- MATERIAL TO PROCESS:

Lemma list_remove_element_ok m L a l1 l2 : list_ok m L (l1 ++ a :: l2) ->
  exists m' L', list_remove_element m a L = Ok (a, m', L') /\ list_ok m' L' (l1 ++ l2) /\
    (unlinks (l1 ++ a :: l2) a = true -> detached m' a) /\ touched (l1 ++ [a]) m m'.
Proof.
  intros O. destruct l1 as [|x l1].
  - destruct (list_remove_head_cons _ _ _ _ O) as (m' & L' & E & O' & D & Ht).
    exists m', L'. rewrite (list_remove_element_head _ _ a); [by split_and!|apply O|].
    by destruct (list_ok_elem _ _ _ a O); [left|].
  - destruct O as [N Z C H T K].
    assert (a <> NULL) by (intros ->; apply Z, elem_of_app; right; by left).
    destruct (middle_facts l1 l2 a x) as (F1 & (l & F2 & F3) & F4 & F5); [done|].
    destruct (unlink_from_found (S (size m)) m L x a l1 l2) as (b & Hb & E); try done.
    { pose proof (chain_size _ _ _ N C) as G. simpl in G. rewrite length_app in G. simpl in G. lia. }
    assert (Ha : exists e, m !! a = Some e /\ next e = first l2 NULL) by (by apply chain_app in C as [_ [? _]]).
    unfold list_remove_element. rewrite H. assert (first ((x :: l1) ++ a :: l2) NULL <> a).
    { simpl. intros ->. by apply F5; left. }
    null_test. simpl first. rewrite E. simpl. do 2 eexists. split; [reflexivity|]. split_and!.
    + assert (Z' : NULL ∉ x :: l1 ++ l2).
      { intros Hz. apply Z. set_solver. }
      assert (C' : chain (<[final x l1 := b <| next := first l2 NULL |>]> m) (x :: l1 ++ l2) NULL).
      { apply chain_app in C as [C1 C2]. rewrite app_comm_cons. apply chain_app. split.
        - rewrite F2 in *. by eapply chain_set_last.
        - apply chain_insert; [|by destruct C2]. intros ?. apply F1. by right. }
      rewrite final_app, !final_cons in T. rsimpl. rewrite T.
      assert (K' : nb_elements L - 1 = Z.of_nat (length (x :: l1 ++ l2))) by (simpl in *; rewrite length_app in *; simpl in *; lia).
      destruct (Z.eqb_spec (final a l2) a) as [Ea|Ea].
      * assert (l2 = []) as -> by (apply (final_self a); [|done]; by apply NoDup_app in N as (_ & _ & [Nc _]%NoDup_cons)).
        split; try done. simpl. by rewrite final_cons, app_nil_r.
      * split; try done. rsimpl. rewrite T. destruct l2 as [|c l2]; [done|]. by rewrite app_comm_cons, final_app, !final_cons.
    + intros U%bool_decide_eq_true. destruct Ha as (e & He & Hne). exists e. rewrite lookup_insert_ne by set_solver.
      split; [done|]. destruct U as [U|U]; [done|]. rewrite Hne. rewrite ?app_comm_cons, final_app, !final_cons in U.
      apply final_self in U as ->; [done|]. by apply NoDup_app in N as (_ & _ & [Nc _]%NoDup_cons).
    + eapply touched_insert; try done. rewrite app_comm_cons, F2. set_solver.
Qed.
(** A block that can be put on the list [l]. *)
Definition fresh (m : store) (l : list Z) (a : Z) : Prop := is_Some (m !! a) /\ a <> NULL /\ a ∉ l.

Lemma list_add_head_ok m L l a : list_ok m L l -> fresh m l a -> (l = [] -> detached m a) ->
  exists m' L', list_add_head m a L = Ok (m', L') /\ list_ok m' L' (a :: l) /\ touched [a] m m'.
Proof.
  intros [N Z C H T K] (Hs & Ha & Hl) D. unfold list_add_head. rewrite H. null_test.
  assert (N' : NoDup (a :: l)) by (by apply NoDup_cons). assert (Z' : NULL ∉ a :: l) by (by apply not_elem_of_cons).
  assert (K' : nb_elements L + 1 = Z.of_nat (length (a :: l))) by (simpl; lia).
  destruct l as [|c l]; simpl.
  - do 2 eexists. split; [reflexivity|]. split; [|apply touched_refl]. split; try done. by split; [apply D|].
  - assert (c <> NULL) by (intros ->; apply Z; by left). null_test.
    destruct (set_next_ok [a] m a c) as (b & Hb & -> & Ht); [done|by left|].
    do 2 eexists. split; [reflexivity|]. split; [|done]. split; try done.
    split; [rewrite lookup_insert_eq; eauto|]. by apply chain_insert.
Qed.

Lemma split_last (l : list Z) : l = [] \/ exists l' t, l = l' ++ [t].
Proof. destruct l as [|t l' _] using rev_ind; eauto. Qed.

Lemma snoc_facts m L l t : list_ok m L (l ++ [t]) ->
  tail L = t /\ t <> NULL /\ t ∉ l /\ is_Some (m !! t).
Proof.
  intros O. pose proof (list_ok_elem _ _ _ t O) as [? ?]; [set_solver|]. destruct O as [N _ _ _ T _].
  rewrite final_snoc in T. apply NoDup_app in N as (_ & N & _). split_and!; try done. intros Ht. apply (N _ Ht). by left.
Qed.

Lemma list_add_tail_ok m L l a : list_ok m L l -> fresh m l a ->
  exists m' L', list_add_tail_eurecom m a L = Ok (m', L') /\ list_ok m' L' (l ++ [a]) /\ touched (a :: l) m m'.
Proof.
  intros O (Hs & Ha & Hl). unfold list_add_tail_eurecom. null_test.
  destruct (set_next_ok (a :: l) m a NULL) as (b & Hb & -> & Ht1); [done|by left|]. simpl. set (m1 := <[a := _]> m) in *.
  assert (N' : NoDup (l ++ [a])).
  { apply NoDup_app. split_and!; [apply O|set_solver|by apply NoDup_singleton]. }
  assert (Z' : NULL ∉ l ++ [a]) by (pose proof (ok_null _ _ _ O); set_solver).
  assert (K' : nb_elements L + 1 = Z.of_nat (length (l ++ [a]))) by (rewrite length_app; simpl; pose proof (ok_count _ _ _ O); lia).
  assert (C1 : chain m1 l NULL) by (apply chain_insert; [done|apply O]).
  assert (Ca : m1 !! a = Some (b <| next := NULL |>)) by apply lookup_insert_eq.
  destruct (split_last l) as [-> |(l' & t & ->)].
  - rsimpl. rewrite (ok_tail _ _ _ O). simpl. do 2 eexists. split; [reflexivity|]. split; [|done]. split; try done. simpl. eauto.
  - destruct (snoc_facts _ _ _ _ O) as (Tt & Tn & Tl & Ts). rsimpl. rewrite Tt. null_test.
    destruct (set_next_ok (a :: l' ++ [t]) m1 t a) as (bt & Hbt & -> & Ht2); [by eapply touched_is_Some|set_solver|].
    do 2 eexists. split; [reflexivity|]. split; [|by eapply touched_trans]. split; try done.
    + apply chain_app. split; [by eapply chain_set_last|]. simpl. split; [|done].
      rewrite lookup_insert_ne by set_solver. eauto.
    + rsimpl. rewrite (ok_head _ _ _ O). by rewrite <- app_assoc, !first_app.
    + rsimpl. by rewrite final_snoc.
Qed.

Lemma list_add_list_ok m S L ls l : list_ok m S ls -> list_ok m L l -> ls ## l ->
  exists m' S' L', list_add_list m (Some S) L = Ok (m', Some S', L') /\ list_ok m' L' (l ++ ls) /\ list_ok m' S' [] /\
    touched l m m'.
Proof.
  intros OS O Hd. unfold list_add_list. destruct ls as [|c ls].
  { rewrite (ok_head _ _ _ OS). simpl. do 3 eexists. split; [reflexivity|]. rewrite app_nil_r. split_and!; try done.
    apply touched_refl. }
  destruct (cons_facts _ _ _ _ OS) as (Hh & Hc & _). rewrite Hh. null_test.
  assert (N' : NoDup (l ++ c :: ls)) by (apply NoDup_app; split_and!; [apply O|set_solver|apply OS]).
  assert (Z' : NULL ∉ l ++ c :: ls) by (pose proof (ok_null _ _ _ O); pose proof (ok_null _ _ _ OS); set_solver).
  assert (K' : nb_elements L + nb_elements S = Z.of_nat (length (l ++ c :: ls))).
  { rewrite length_app, (ok_count _ _ _ O), (ok_count _ _ _ OS). lia. }
  destruct (split_last l) as [-> |(l' & t & ->)].
  - rewrite (ok_tail _ _ _ O). simpl. do 3 eexists. split; [reflexivity|]. split_and!; [|by apply list_ok_init|apply touched_refl].
    split; try done; [apply OS|]. rsimpl. by rewrite (ok_tail _ _ _ OS).
  - destruct (snoc_facts _ _ _ _ O) as (Tt & Tn & Tl & Ts). rewrite Tt. null_test.
    destruct (set_next_ok (l' ++ [t]) m t c) as (bt & Hbt & -> & Ht2); [done|set_solver|]. simpl.
    do 3 eexists. split; [reflexivity|]. split_and!; [|by apply list_ok_init|done]. split; try done.
    + apply chain_app. split; [eapply chain_set_last; [done|done|apply O]|]. apply chain_insert; [set_solver|apply OS].
    + rsimpl. rewrite (ok_head _ _ _ O). by rewrite <- app_assoc, !first_app.
    + rsimpl. by rewrite final_app, (ok_tail _ _ _ OS), !final_cons.
Qed.
End LinkedList.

- WHAT THE TASK REQUIRES: Output the listing verbatim through the "intros Hz. apply" line.

- REPLY TO THE TASK:
Lemma list_remove_element_ok m L a l1 l2 : list_ok m L (l1 ++ a :: l2) ->
  exists m' L', list_remove_element m a L = Ok (a, m', L') /\ list_ok m' L' (l1 ++ l2) /\
    (unlinks (l1 ++ a :: l2) a = true -> detached m' a) /\ touched (l1 ++ [a]) m m'.
Proof.
  intros O. destruct l1 as [|x l1].
  - destruct (list_remove_head_cons _ _ _ _ O) as (m' & L' & E & O' & D & Ht).
    exists m', L'. rewrite (list_remove_element_head _ _ a); [by split_and!|apply O|].
    by destruct (list_ok_elem _ _ _ a O); [left|].
  - destruct O as [N Z C H T K].
    assert (a <> NULL) by (intros ->; apply Z, elem_of_app; right; by left).
    destruct (middle_facts l1 l2 a x) as (F1 & (l & F2 & F3) & F4 & F5); [done|].
    destruct (unlink_from_found (S (size m)) m L x a l1 l2) as (b & Hb & E); try done.
    { pose proof (chain_size _ _ _ N C) as G. simpl in G. rewrite length_app in G. simpl in G. lia. }
    assert (Ha : exists e, m !! a = Some e /\ next e = first l2 NULL) by (by apply chain_app in C as [_ [? _]]).
    unfold list_remove_element. rewrite H. assert (first ((x :: l1) ++ a :: l2) NULL <> a).
    { simpl. intros ->. by apply F5; left. }
    null_test. simpl first. rewrite E. simpl. do 2 eexists. split; [reflexivity|]. split_and!.
    + assert (Z' : NULL ∉ x :: l1 ++ l2).
      { intros Hz. apply Z. set_solver. }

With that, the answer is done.